The hearing on the case began Monday and is scheduled to run through today if required.
It provides the council a chance to make its case — a call for consultation and accommodation, specifically in relation to a permit issued by the federal Department of Fisheries and Oceans in 2013, allowing for progress on the Nalcor Energy-led project.
The NunatuKavut Community Council does not have a settled land claim, but the project is located in an area where members assert a claim.
And the council says the permit — allowing for creation of a reservoir on the lower Churchill River at Muskrat Falls — was issued without proper consultation.
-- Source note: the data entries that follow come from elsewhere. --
(* ===== verification/ExtentShift.v ===== *)
(** * Shifting extents (fs/ext4/extents.c)

    [ext4_ext_shift_extents]: the extents from a block on move by a number of blocks to the
    left or to the right, leaf by leaf; collapsing and inserting a range of a file are built
    on it.

    The variables of the loop that survive a restart of the transaction are in the record
    [shifting]; its [iterator] is a pointer to one of them, or NULL when no leaf is left.
    A path that the code forgets keeps its buffer references in the world. *)

From stdpp Require Import prelude list gmap strings.
From Stdlib Require Import ZArith Lia.
From S2P Require Import Prelude Kernel ExtentNode ExtentTree Layout Fs Namei EvfsExtent ExtentRemove.

Local Open Scope string_scope.
Local Open Scope Z_scope.

Inductive SHIFT_DIRECTION := SHIFT_LEFT | SHIFT_RIGHT.
#[export] Instance shift_direction_eq_dec : EqDecision SHIFT_DIRECTION.
Proof. solve_decision. Defined.

(** [le32_add_cpu(&ex->ee_block, n)] *)
Definition add_ee_block (n : Z) (e : ext4_extent) : ext4_extent := Ext (u32 (ee_block e + n)) (ee_len e) (ee_start e).

(** What is added to a block number. *)
Definition shift_by (SHIFT : SHIFT_DIRECTION) (shift : Z) : Z :=
  match SHIFT with SHIFT_LEFT => - shift | SHIFT_RIGHT => shift end.

(** The variables of [ext4_ext_shift_extents] in its loop; [sh_live]: the iterator is not
    NULL. *)
Record shifting := Shifting { sh_path : path; sh_start : Z; sh_stop : Z; sh_tmp : Z; sh_live : bool }.

(** [*iterator], and the assignment to it. *)
Definition iterator (SHIFT : SHIFT_DIRECTION) (s : shifting) : Z :=
  match SHIFT with SHIFT_LEFT => sh_start s | SHIFT_RIGHT => sh_stop s end.
Definition set_iterator (SHIFT : SHIFT_DIRECTION) (v : Z) (s : shifting) : shifting :=
  match SHIFT with
  | SHIFT_LEFT => Shifting (sh_path s) v (sh_stop s) (sh_tmp s) (sh_live s)
  | SHIFT_RIGHT => Shifting (sh_path s) (sh_start s) v (sh_tmp s) (sh_live s)
  end.
Definition set_sh_path (p : path) (s : shifting) : shifting :=
  Shifting p (sh_start s) (sh_stop s) (sh_tmp s) (sh_live s).
Definition set_sh_tmp (v : Z) (s : shifting) : shifting :=
  Shifting (sh_path s) (sh_start s) (sh_stop s) v (sh_live s).
Definition set_sh_live (b : bool) (s : shifting) : shifting :=
  Shifting (sh_path s) (sh_start s) (sh_stop s) (sh_tmp s) b.

Section Shift.
Context `{ExtFmt} `{Env} `{TreeEnv} `{RemoveEnv}.
Abbreviation X := (K xtree).

(** ** One leaf *)

(** [while (ex_start <= ex_last)] to the left: an extent that merges with its left
    neighbour makes the next one move to its slot.  Every round lowers
    [ex_last - ex_start]. *)
Fixpoint shift_left_loop (fuel : nat) (shift ex_start ex_last : Z) (nd : node) : node :=
  match fuel with
  | O => nd
  | S fuel =>
      if ex_start <=? ex_last then
        let nd := set_slot ex_start (add_ee_block (- shift) (slot nd ex_start)) nd in
        let '(done, nd) := if 0 <? ex_start then ext4_ext_try_to_merge_right nd (ex_start - 1) else (false, nd) in
        if done : bool then shift_left_loop fuel shift ex_start (ex_last - 1) nd
        else shift_left_loop fuel shift (ex_start + 1) ex_last nd
      else nd
  end.

(** The same to the right, from the last extent down. *)
Fixpoint shift_right_loop (fuel : nat) (shift ex_start ex_last : Z) (nd : node) : node :=
  match fuel with
  | O => nd
  | S fuel =>
      if ex_start <=? ex_last then
        let nd := set_slot ex_last (add_ee_block shift (slot nd ex_last)) nd in
        shift_right_loop fuel shift ex_start (ex_last - 1) (ext4_ext_try_to_merge_right nd ex_last).2
      else nd
  end.

Definition shift_leaf (SHIFT : SHIFT_DIRECTION) (shift ex_start : Z) (nd : node) : node :=
  let ex_last := EXT_LAST nd in
  let fuel := Z.to_nat (ex_last - ex_start + 1) in
  match SHIFT with
  | SHIFT_LEFT => shift_left_loop fuel shift ex_start ex_last nd
  | SHIFT_RIGHT => shift_right_loop fuel shift ex_start ex_last nd
  end.

(** "Update index too": levels [k - 1 .. 0], up to one whose index is not its node's first
    one. *)
Fixpoint shift_index_loop (k : nat) (SHIFT : SHIFT_DIRECTION) (shift : Z) (p : path) : X Z :=
  match k with
  | O => kret 0
  | S k =>
      let e := pnth p (Z.of_nat k) in
      err <~ ext4_ext_get_access e;;
      if negb (err =? 0) then kret err else
      t <~ kget;;
      match p_idx e with
      | None => koops
      | Some x =>
          kmodify (set_ei_block (p_hdr e) x (u32 (ei_block (islot (node_at t (p_hdr e)) x) + shift_by SHIFT shift)));;;
          err <~ ext4_ext_dirty e;;
          if negb (err =? 0) then kret err else
          if negb (x =? 0) then kret 0 else shift_index_loop k SHIFT shift p
      end
  end.

(** [ext4_ext_shift_path_extents]; [ext4_writepage_trans_blocks] is outside. *)
Definition ext4_ext_shift_path_extents (p : path) (shift : Z) (SHIFT : SHIFT_DIRECTION) : X Z :=
  let depth := p_depth (pnth p 0) in
  let e := pnth p depth in
  match p_ext e with
  | None => kret (- EFSCORRUPTED)
  | Some ex_start =>
      let update := ex_start =? 0 in
      let credits := if update then depth + 2 else 3 in
      restart_credits <~ call_int "ext4_writepage_trans_blocks" [ino];;
      err <~ ext4_datasem_ensure_credits credits restart_credits 0;;
      if negb (err =? 0) then kret (if 0 <? err then - EAGAIN else err) else
      err <~ ext4_ext_get_access e;;
      if negb (err =? 0) then kret err else
      mod_leaf e (shift_leaf SHIFT shift ex_start);;;
      err <~ ext4_ext_dirty e;;
      if negb (err =? 0) then kret err else
      if (depth - 1 <? 0) || negb update then kret 0
      else shift_index_loop (Z.to_nat depth) SHIFT shift p
  end.

(** ** All leaves *)

(** [while (ee_block >= start) extent--] from slot [n]; the first extent starts before. *)
Fixpoint back_to (nd : node) (start : Z) (n : nat) : nat :=
  match n with
  | O => O
  | S n' => if start <=? ee_block (slot nd (Z.of_nat n)) then back_to nd start n' else n
  end.

(** Which extents of the leaf are shifted, and where the iterator goes: [None] when the
    loop is left; the path has the first extent to be shifted. *)
Definition next_leaf (SHIFT : SHIFT_DIRECTION) (nd : node) (x : Z) (s : shifting) : option (Z * shifting) :=
  match SHIFT with
  | SHIFT_LEFT =>
      let last := slot nd (EXT_LAST nd) in
      Some (x, set_iterator SHIFT (u32 (ee_block last + ext4_ext_get_actual_len last)) s)
  | SHIFT_RIGHT =>
      let first := ee_block (slot nd 0) in
      if sh_start s <? first then Some (0, set_iterator SHIFT (u32 (first - 1)) s)
      else if first =? sh_start s then Some (0, set_sh_live false s)
      else
        let k := Z.of_nat (back_to nd (sh_start s) (Z.to_nat (EXT_LAST nd))) in
        if k =? EXT_LAST nd then None else Some (k + 1, set_sh_live false s)
  end.

(** How the loop is left: with an answer and no path to free, or with an answer and the
    variables as they are. *)
Definition shift_exit : Type := Z + Z * shifting.

(** One round of [while (iterator && start <= stop)]. *)
Definition shift_round (shift : Z) (SHIFT : SHIFT_DIRECTION) (s : shifting) : X (shifting + shift_exit) :=
  if negb (sh_live s && (sh_start s <=? sh_stop s)) then kret (inr (inr (0, s))) else
  let it := iterator SHIFT s in
  r <~ ext4_find_extent it (Some (sh_path s)) EXT4_EX_NOCACHE;;
  match r with
  | inl err => kret (inr (inl err))
  | inr p =>
      t <~ kget;;
      let depth := p_depth (pnth p 0) in
      let e := pnth p depth in
      let nd := node_at t (p_hdr e) in
      match p_ext e with
      | None => call_int "ext4_error_inode" [ino; it];;; kret (inr (inl (- EFSCORRUPTED)))
      | Some x =>
          let hole := bool_decide (SHIFT = SHIFT_LEFT) && (ee_block (slot nd x) <? it) in
          if hole && (EXT_LAST nd <=? x) then
            kret (inl (set_iterator SHIFT (ext4_ext_next_allocated_block t p) (set_sh_path p s)))
          else
          let x := if hole then x + 1 else x in
          let s := set_sh_tmp it (set_sh_path p s) in
          match next_leaf SHIFT nd x s with
          | None => kret (inr (inr (0, s)))
          | Some (x, s) =>
              let p := pset p depth (set_p_ext (Some x) e) in
              let s := set_sh_path p s in
              ret <~ ext4_ext_shift_path_extents p shift SHIFT;;
              kret (if negb (ret =? 0) then inr (inr (ret, s)) else inl s)
          end
      end
  end.

(** A leaf is visited at most twice. *)
Definition shift_rounds : positive := Pos.pow 2 600.

(** From [again] on, at most [tries] times. *)
Fixpoint shift_again (tries : nat) (shift : Z) (SHIFT : SHIFT_DIRECTION) (s : shifting) : X Z :=
  match tries with
  | O => koops
  | S tries =>
      let s := set_sh_live true s in
      let s := if negb (sh_tmp s =? EXT_MAX_BLOCKS) then set_iterator SHIFT (sh_tmp s) s else s in
      r <~ kloop shift_rounds (shift_round shift SHIFT) s;;
      match r with
      | inl err => kret err
      | inr (ret, s) =>
          if ret =? - EAGAIN then shift_again tries shift SHIFT s
          else ext4_free_ext_path (Some (sh_path s));;; kret ret
      end
  end.

(** The extent a path ends at. *)
Definition path_extent (t : xtree) (p : path) : option ext4_extent :=
  let e := pnth p (p_depth (pnth p 0)) in slot (node_at t (p_hdr e)) <$> p_ext e.

(** Whether the shift fits: the hole on the left is large enough, or the last extent stays
    below [EXT_MAX_BLOCKS].  The path is looked up again for a shift to the left. *)
Definition shift_fits (start shift : Z) (SHIFT : SHIFT_DIRECTION) (last : ext4_extent) (p : path) :
    X (Z + bool * path) :=
  match SHIFT with
  | SHIFT_LEFT =>
      r <~ ext4_find_extent (u32 (start - 1)) (Some p) EXT4_EX_NOCACHE;;
      match r with
      | inl err => kret (inl err)
      | inr p =>
          t <~ kget;;
          let '(ex_start, ex_end) := match path_extent t p with
                                     | Some ex => (ee_block ex, u32 (ee_block ex + ext4_ext_get_actual_len ex))
                                     | None => (0, 0)
                                     end in
          kret (inr (negb ((start =? ex_start) && (ex_start <? shift) || (u32 (start - ex_end) <? shift)), p))
      end
  | SHIFT_RIGHT =>
      kret (inr (negb (u32 (EXT_MAX_BLOCKS - u32 (ee_block last + ext4_ext_get_actual_len last)) <? shift), p))
  end.

(** [ext4_ext_shift_extents]; the journal restarts the transaction at most [tries - 1]
    times. *)
Definition ext4_ext_shift_extents (tries : nat) (start shift : Z) (SHIFT : SHIFT_DIRECTION) : X Z :=
  r <~ ext4_find_extent (EXT_MAX_BLOCKS - 1) None EXT4_EX_NOCACHE;;
  match r with
  | inl err => kret err
  | inr p =>
      t <~ kget;;
      match path_extent t p with
      | None => ext4_free_ext_path (Some p);;; kret 0
      | Some last =>
          r <~ shift_fits start shift SHIFT last p;;
          match r with
          | inl err => kret err
          | inr (false, p) => ext4_free_ext_path (Some p);;; kret (- EINVAL)
          | inr (true, p) => shift_again tries shift SHIFT (Shifting p start (ee_block last) EXT_MAX_BLOCKS true)
          end
      end
  end.
End Shift.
“The federal government made promises to consult with us and to accommodate our rights after the environmental assessment process, but then really didn’t do anything,” Todd Russell, president of the NunatuKavut Community Council, said in a statement. “They want to flood our land claim territory before our land claim is accepted. That is just not right.”
A ruling was issued against claims against the permit by the Nunatsiavut government, with its recognized and settled land claim, in mid-January.
An appeal to that decision is still under consideration, a spokesman confirmed Tuesday.
The Government of Nunatsiavut has until end of day Friday to file a notice of appeal if it chooses to do so.
The challenge, as originally presented, was specific to concerns over the potential for the hydroelectric development at Muskrat Falls to lead to methylmercury contamination downstream in Lake Melville, reaching into the Labrador Inuit Settlement Area.
Again, the issued centred on the duty to consult.
The application was dismissed by Justice David Orsborn, citing the overarching environmental assessment addressing methylmercury and unchallenged, subsequent decisions by both the provincial and federal governments to release the project from further assessment.